GPR17 Le plasmide d'activation CRISPR (h) offre une approche ciblée et non destructive pour réguler à la hausse l'expression endogène de GPR17 sans modifier la séquence d'ADN sous-jacente.
GPR17 Le plasmide d'activation CRISPR (h) est un système SAM (synergistic activation mediator) à trois plasmides conçu pour une régulation à la hausse hautement efficace et spécifique du locus GPR17 dans des lignées cellulaires humaines.

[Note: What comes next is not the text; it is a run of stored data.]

(* ===== verification/DispatchDemo.v ===== *)
(** * The dispatch task on the whole stack

    The theorems on the dispatch task applied to a [StreamPairStore] on two
    circulars of one in-memory NOR flash, six blocks of 1024 bytes: an event is
    stored, uploaded, aborted, uploaded again and confirmed, and a barrier is
    answered. *)

From stdpp Require Import base sets gmap list list_numbers numbers option relations.
From S2P Require Import Prelude NorFlash InMemoryFlash BlockLayer BlockFacts BlockProps BlockDev.
From S2P Require Import BlockRefine FlashDb CircularStore CircularFacts CircularProps CircularScan.
From S2P Require Import CircularRing RingFacts Queue QueueFacts QueueSystem QueueProps StreamStore.
From S2P Require Import StreamProps Samples Serialize DispatchStore DispatchFacts Dispatch.
From S2P Require Import DispatchProps.

Module DemoDispatch.
Abbreviation BS := 1024.
Abbreviation BD := (BlockDevice InMemoryFlash).
Abbreviation Ch5 := (ListChannel.t 5).
#[export] Instance pair_flash : NorFlash InMemoryFlash MockError := in_memory_nor_flash BS.
#[export] Instance pair_flash_laws : NorFlashLaws InMemoryFlash MockError := in_memory_laws BS eq_refl.
#[export] Instance pair_dev : BlockDev BS BD MockError := im_dev BS.
#[export] Instance pair_dev_laws : BlockDevLaws BS BD MockError := im_dev_laws BS eq_refl.
#[export] Instance pair_channel : ChannelLaws MAX_PEEKS Ch5 := ListChannel.laws 5.

Definition circ (k : Kind) : Circular :=
  match k with
  | KEvent => mkCircular (mkObject 7 400 0 3 None) false true
  | KData => mkCircular (mkObject 9 400 3 6 None) false true
  end.
Abbreviation MAX_DATA := 350.

Definition crc (l : list Z) : Z := foldr Z.add 7 l mod u32_size.

Lemma demo_crc_u32 l : is_u32 (crc l).
Proof. apply Z.mod_pos_bound. done. Qed.

Lemma rings_disjoint i : in_ring (circ KEvent) i → ¬ in_ring (circ KData) i.
Proof. unfold in_ring. cbn. lia. Qed.

Lemma data_len_ok : output_len_ok MAX_DATA.
Proof. done. Qed.

Abbreviation St := (StreamPairStore BD Ch5).
#[export] Instance pair_store : DispatchStore St := pair_dispatch_store BS MAX_DATA crc.
#[export] Instance pair_store_laws : DispatchStoreLaws St :=
  pair_laws BS crc demo_crc_u32 circ MAX_DATA rings_disjoint data_len_ok.

(** Uploads are not pooled, and the serializer has nothing buffered. *)
#[export] Instance plain_alloc : UploadAlloc SerializedSendable := {| alloc _ item := inl item; sendable u := u |}.
#[export] Instance plain_alloc_laws : UploadAllocLaws SerializedSendable.
Proof. intros k item. by exists item. Qed.
#[export] Instance no_flush : Flush unit := λ l, (None, l).
#[export] Instance no_flush_laws : FlushLaws unit.
Proof. done. Qed.

(** An event is a byte; it is always urgent. *)
Definition event_sendable (e now : Z) : option SerializedSendable :=
  Some (mkSendable (replicate 8 now ++ e :: replicate 341 0) 1).
Definition urgent (_ : Z) : bool := true.
Abbreviation Config := (config St SerializedSendable unit).
Abbreviation step := (dispatch_step event_sendable urgent 2 ds_item).
Abbreviation run := (rtc (λ c c' : Config, roomy c ∧ step c c')).

Definition blank : BD := readonly_from BS (new (6 * BS)).
Definition opened : St :=
  match pair_new BS (circ KData) (circ KEvent) ch_new ch_new blank with
  | (Ok p, _) => (pair_initialize p).2
  | (_, d) => mkPair d (mkStream tt (with_overwrite_support MAX_PEEKS ch_new 0 0) false (circ KData))
                       (mkStream tt (with_overwrite_support MAX_PEEKS ch_new 0 0) false (circ KEvent))
  end.
Definition empty_stream (_ : Kind) : AStream := mkAS 0 ∅ ∅ (λ _, []).

Lemma demo_circ_ok k : obj_ok BS 6 (circ_obj (circ k)).
Proof. destruct k; split; vm_compute; intuition congruence. Qed.

Lemma opened_ok : dev_wf (sp_db opened).
Proof. apply (im_ok BS eq_refl); [apply (im_device_wf BS eq_refl _ 6)|]; by vm_compute. Qed.

Lemma opened_vacant k : ring BS (circ k) (sp_db opened) 0 0 0.
Proof.
  apply ring_init; [|by destruct k; vm_compute|by destruct k; vm_compute].
  intros j b Hj. assert (n_blocks (circ_obj (circ k)) = 2) as Hn by (by destruct k). rewrite Hn in Hj.
  assert (j = 0 ∨ j = 1) as [-> | ->] by lia; destruct k; vm_compute; done.
Qed.

Lemma opened_queue k : stream_of k opened = mkStream (sp_db opened)
  (reinit_with_existing_range MAX_PEEKS (0, 0) (with_overwrite_support MAX_PEEKS ch_new 4 2)) true (circ k).
Proof. destruct k; vm_compute; reflexivity. Qed.

Lemma opened_rep : ds_rep opened (λ _, []) empty_stream.
Proof.
  exists (λ _ _, []). split; [|split; [done|]].
  - split; intros k; rewrite opened_queue.
    + constructor; [reflexivity|reflexivity| | | |].
      * apply (init_inv MAX_PEEKS ch_new 4 2 0 0); done || (unfold u32_max; lia).
      * by destruct k.
      * split; [|exact I]. split; [apply opened_ok|by vm_compute|apply demo_circ_ok|exists 0; apply opened_vacant|].
        intros n Hn. change (0 ≤ n < 0) in Hn. lia.
      * intros n Hn. change (0 ≤ n < 0) in Hn. lia.
    + intros n Hn. change (0 ≤ n < 0) in Hn. lia.
  - intros k. rewrite opened_queue. by apply (init_implements MAX_PEEKS ch_new 4 2 0 0).
Qed.

(** At most one item is stored, so the open block has room or a block is free. *)
Lemma short_room k (d : BD) r w : 0 ≤ r → w ≤ 1 → cs_room (c := circ k) d r w.
Proof.
  intros Hr Hw top Hrg. pose proof (rg_w _ _ _ _ _ _ Hrg) as [Hw0 Hw1].
  assert (fragments_per_block BS (circ_obj (circ k)) = 2) as HP by (by destruct k).
  assert (n_blocks (circ_obj (circ k)) = 2) as Hnb by (by destruct k).
  unfold room. rewrite HP, Hnb in *. destruct (decide (w < top * 2)); [by left|right].
  assert (top = 0) as -> by lia. split_and!; [lia|done|lia|]. intros b _ _. by destruct k.
Qed.

Definition short_b (c : Config) : bool :=
  forallb (λ k, let s := stream_of k (d_store (disp c)) in
    (0 <=? lower s) && (upper s <=? 1) && bool_decide (no_wrap MAX_PEEKS (queue s))) [KEvent; KData].

Lemma roomy_short (c : Config) : short_b c = true → roomy c.
Proof.
  unfold short_b. cbn [forallb]. rewrite !andb_true_r, !andb_true_iff, !Z.leb_le, !bool_decide_eq_true.
  intros [[[? ?] ?] [[? ?] ?]] k. split; [by destruct k|]. destruct k; by apply short_room.
Qed.

Lemma result_of {S E A} (m : M S E A) s r : (m s).1 = r → m s = (r, (m s).2).
Proof. intros <-. apply surjective_pairing. Qed.

(** ** The run *)

Definition peek_event_step (c : Config) : Config := go (peek_next_event (disp c)).2 (PPeekData false) c.
Definition peek_data_step (c : Config) : Config :=
  let a := after_peeks false (peek_next_data false (disp c)).2 in go a.1 a.2 c.
Definition event_step (e now : Z) (item : SerializedSendable) (c : Config) : Config :=
  go_accept KEvent item (process_event event_sendable urgent e now (disp c)).2 PPeekEvent c.
Definition receive_step (c : Config) : Config :=
  match uploads c with
  | x :: us => go_network us (x :: network c) (d_store (disp c)) (confirms c) c
  | [] => c
  end.
Definition report_step (confirmed : bool) (c : Config) : Config :=
  match network c, confirmed with
  | x :: net, true =>
      go_network (uploads c) net (confirm_confirmable x (d_store (disp c)))
        (match confirm_handle x with Some (k, h) => (k, seq_no h) :: confirms c | None => confirms c end) c
  | x :: net, false => go_network (uploads c) net (drop_confirmable x (d_store (disp c))) (confirms c) c
  | [], _ => c
  end.
Definition no_data_step (c : Config) : Config := go (disp c) (PSelect false (TxDone (inl tt))) c.
Definition again (c : Config) : Config := go (disp c) PPeekEvent c.

Ltac evaluate := vm_compute; reflexivity.
Ltac ran := apply result_of; evaluate.

Lemma run_peeks c :
  phase c = PPeekEvent → (peek_next_event (disp c)).1 = Ok false →
  (peek_next_data false (disp (peek_event_step c))).1 = Ok false →
  short_b c = true → short_b (peek_event_step c) = true → run c (peek_data_step (peek_event_step c)).
Proof.
  intros Hp H1 H2 Hs1 Hs2. eapply rtc_l, rtc_once.
  - split; [by apply roomy_short|]. apply step_peek_event; [done|by apply result_of].
  - split; [by apply roomy_short|]. eapply step_peek_data; [reflexivity|by apply result_of].
Qed.

(** The pending event is sent, taken by the network task and reported back. *)
Definition upload (confirmed : bool) (c : Config) : Config :=
  again (no_data_step (report_step confirmed (receive_step (transmit 2 KEvent (TxData true) false c)))).

Lemma run_upload confirmed c x :
  phase c = PSelect false TxEvent → pending_event (disp c) = Some x → pending_data (disp c) = None →
  uploads c = [] → network c = [] → short_b c = true → short_b (upload confirmed c) = true →
  run c (upload confirmed c).
Proof.
  intros Hph He Hd Hu Hn Hs Hs'. unfold upload.
  assert (Htx : transmit 2 KEvent (TxData true) false c =
    go_sent [x] (set_pending KEvent None (disp c)) (PSelect false (TxData true)) c).
  { unfold transmit, consume, mbind, M_bind. cbn. rewrite He. unfold is_ready. by rewrite Hu. }
  set (c1 := transmit 2 KEvent (TxData true) false c) in *.
  set (c2 := receive_step c1). set (c3 := report_step confirmed c2). set (c4 := no_data_step c3).
  assert (Hc2 : c2 = go_network [] [x] (d_store (disp c)) (confirms c) c1)
    by (unfold c2, receive_step; rewrite Htx; cbn; by rewrite Hn).
  apply (rtc_l _ _ c1); [split; [by apply roomy_short|]|].
  { by eapply step_send_event; [|exact He|unfold is_ready; rewrite Hu]. }
  apply (rtc_l _ _ c2); [split; [apply roomy_short; by rewrite Htx|]|].
  { unfold c2, receive_step. replace (uploads c1) with [x] by (by rewrite Htx).
    apply step_net_receive. by rewrite Htx. }
  apply (rtc_l _ _ c3); [split; [apply roomy_short; by rewrite Hc2, Htx|]|].
  { unfold c3, report_step. replace (network c2) with [x] by (by rewrite Hc2).
    destruct confirmed; [apply (step_net_confirm _ _ _ _ _ [] x [])|apply (step_net_drop _ _ _ _ _ [] x [])];
      by rewrite Hc2. }
  assert (H3 : phase c3 = PSelect false (TxData true) ∧ pending_data (disp c3) = None).
  { unfold c3, report_step. replace (network c2) with [x] by (by rewrite Hc2).
    destruct confirmed; rewrite Hc2, Htx; split; try done; cbn; exact Hd. }
  apply (rtc_l _ _ c4); [split; [by apply roomy_short|]|].
  { destruct H3. by apply (step_no_data _ _ _ _ c3 false true). }
  apply rtc_once. split; [by apply roomy_short|]. by apply (step_transmitted _ _ _ _ c4 false (inl tt)).
Qed.

Definition item : SerializedSendable := mkSendable (replicate 8 5 ++ 42 :: replicate 341 0) 1.
Definition started : Config := dispatch_start opened tt.
Definition stored : Config := event_step 42 5 item (peek_data_step (peek_event_step started)).
(** The upload was aborted, and the task is about to look for work. *)
Definition aborted : Config := upload false (peek_data_step (peek_event_step stored)).
Definition confirmed : Config := upload true (peek_data_step (peek_event_step aborted)).
(** A barrier was requested, and nothing is left to flush. *)
Definition requested : Config :=
  let c := peek_data_step (peek_event_step confirmed) in
  mkConfig (disp c) (phase c) (uploads c) (network c) true (accepted c) (confirms c).
Definition barrier : Config :=
  mkConfig (set_barrier true (disp requested)) PPeekEvent (uploads requested) (network requested) false
    (accepted requested) (confirms requested).
Definition flushed : Config :=
  let c := peek_data_step (peek_event_step barrier) in go (flush_one (disp c)).2 (PDrained false) c.
Definition replied : Config :=
  go (send_signal DispatchQueueEmpty (check_barrier (disp flushed)).2).2 (PSelect false TxEvent) flushed.

Lemma item_ok : ds_item KEvent item.
Proof.
  split; [done|]. split; [by apply u8s|]. by vm_compute.
Qed.

Lemma run_stored : run started stored.
Proof.
  etrans; [apply (run_peeks started); evaluate|]. apply rtc_once.
  split; [apply roomy_short; evaluate|]. eapply (step_event _ _ _ _ _ false TxEvent); [evaluate|done|exact item_ok|ran].
Qed.

Lemma run_aborted : run started aborted.
Proof.
  etrans; [apply run_stored|]. etrans; [apply (run_peeks stored); evaluate|].
  eapply run_upload; evaluate.
Qed.

Lemma run_confirmed : run started confirmed.
Proof.
  etrans; [apply run_aborted|]. etrans; [apply (run_peeks aborted); evaluate|].
  eapply run_upload; evaluate.
Qed.

Lemma run_flushed : run started flushed.
Proof.
  etrans; [apply run_confirmed|]. etrans; [apply (run_peeks confirmed); evaluate|].
  apply (rtc_l _ _ requested); [split; [apply roomy_short; evaluate|]|].
  { exact (step_request _ _ _ _ (peek_data_step (peek_event_step confirmed))). }
  apply (rtc_l _ _ barrier); [split; [apply roomy_short; evaluate|]|].
  { by eapply (step_barrier _ _ _ _ requested false TxEvent); [evaluate|]. }
  etrans; [apply (run_peeks barrier); evaluate|]. apply rtc_once.
  split; [apply roomy_short; evaluate|]. eapply (step_flushed _ _ _ _ _ false false); [evaluate|ran].
Qed.

Lemma replied_step : step flushed replied.
Proof.
  eapply (step_drained _ _ _ _ _ false); [evaluate|ran|ran].
Qed.

(** ** Witnesses *)

Definition from_zero (_ : Kind) : Z := 0.

Lemma started_empty k : as_next (empty_stream k) = from_zero k.
Proof. reflexivity. Qed.

Lemma dispatch_conserves_witness :
  ∃ hs A, ds_rep (d_store (disp aborted)) hs A ∧ 0 ∈ as_live (A KEvent) ∧
    as_msg (A KEvent) 0 = replicate 8 5 ++ [42].
Proof.
  destruct (dispatch_conserves event_sendable urgent 2 from_zero opened tt (λ _, []) empty_stream aborted
    opened_rep (λ _, eq_refl) started_empty run_aborted) as (hs & A & Hrep & Hacc & _).
  exists hs, A. split; [exact Hrep|].
  destruct (Hacc KEvent 0%nat (replicate 8 5 ++ [42])) as [Hm Hl]; [evaluate|].
  split; [|exact Hm]. apply Hl. replace (confirms aborted) with (@nil (Kind * Z)) by evaluate. apply not_elem_of_nil.
Defined.

Lemma barrier_reply_means_confirmed_witness :
  step flushed replied ∧ (KEvent, 0) ∈ confirms flushed.
Proof.
  split; [exact replied_step|].
  destruct (barrier_reply_means_confirmed event_sendable urgent 2 from_zero opened tt (λ _, []) empty_stream
    flushed replied [DispatchQueueEmpty] opened_rep (λ _, eq_refl) started_empty run_flushed)
    as (_ & _ & _ & _ & Hall); [apply roomy_short; evaluate|exact replied_step|evaluate|].
  apply Hall. replace (len (accepted flushed KEvent)) with 1 by evaluate. done.
Defined.

Lemma unconfirmed_event_is_picked_up_witness :
  ∃ d x h, step aborted (go d (PPeekData false) aborted) ∧ pending_event d = Some x ∧
    confirm_handle x = Some (KEvent, h).
Proof.
  destruct (unconfirmed_event_is_picked_up event_sendable urgent 2 from_zero opened tt (λ _, []) empty_stream
    aborted 0 (replicate 8 5 ++ [42]) opened_rep (λ _, eq_refl) started_empty run_aborted)
    as (d & x & h & H1 & H2 & H3 & _); [evaluate..| |].
  - replace (confirms aborted) with (@nil (Kind * Z)) by evaluate. apply not_elem_of_nil.
  - exists d, x, h. split; [exact H1|]. split; [exact H2|exact H3].
Defined.

(** A write of the next store fails half way. *)
Definition faulty : Dispatch St SerializedSendable unit :=
  let p := opened in
  mkDispatch (mkPair (set_flash (trigger_write_error_after 1 (mkMockError Other) (flash (sp_db p))) (sp_db p))
    (sp_sensor_data p) (sp_events p)) None None false tt [].

Lemma store_failure_keeps_event_witness :
  ∃ u d', process_event event_sendable urgent 42 5 faulty = (Ok tt, d') ∧ sendable u = item ∧
    pending_event d' = Some (with_no_retry u).
Proof.
  destruct (ds_store KEvent item (d_store faulty)) as [[n|e|] st'] eqn:Hst.
  { exfalso. apply (f_equal fst) in Hst. vm_compute in Hst. discriminate. }
  2: { exfalso. apply (f_equal fst) in Hst. vm_compute in Hst. discriminate. }
  destruct (store_failure_keeps_event event_sendable urgent 42 5 item e st' faulty eq_refl Hst)
    as (u & d' & H1 & H2 & H3 & _).
  exists u, d'. split; [exact H1|]. split; [exact H2|exact H3].
Defined.
End DemoDispatch.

Le système s'articule autour d'une Cas9 catalytiquement inactive (dCas9) portant deux mutations inactivantes (D10A et N863A) qui éliminent l'activité nucléase tout en préservant la liaison à l'ADN. Cette dCas9 est fusionnée à VP64, un puissant activateur transcriptionnel, et est co-exprimée avec un gène de résistance à la blasticidine pour la sélection. Le deuxième plasmide code pour la protéine de fusion MS2-p65-HSF1, un complexe activateur secondaire qui agit de concert avec dCas9-VP64, ainsi qu'un gène de résistance à l'hygromycine. Le troisième plasmide code pour un ARN guide (sgRNA) de 20 nt spécifique de la cible, fusionné à deux aptamères d'ARN MS2 qui recrutent le complexe MS2-p65-HSF1 vers le site d'activation, accompagné d'un gène de résistance à la puromycine. Les trois plasmides sont délivrés dans un rapport massique de 1:1:1 pour une expression équilibrée de tous les composants du système.
Une fois assemblé au locus cible, le complexe SAM se lie à environ 200 pb en amont du site de départ de la transcription GPR17, où VP64, p65 et HSF1 agissent de concert pour recruter la machinerie transcriptionnelle et induire une régulation à la hausse de l'expression endogène de GPR17. Contrairement à Cas9, qui possède une activité nucléase, dCas9 n'introduit pas de cassures double brin ni ne modifie la séquence génomique, préservant ainsi le locus GPR17 natif et permettant l'étude des réponses transcriptionnelles dépendantes de GPR17 au niveau du locus endogène, ce qui en fait un outil précieux pour les études fonctionnelles, l'identification de gènes cibles et la modélisation de la restauration de la voie GPR17 dans les cellules tumorales présentant une expression de GPR17 silencée ou réduite.
Réservé à la recherche. N'est pas destiné à un usage diagnostique ou thérapeutique.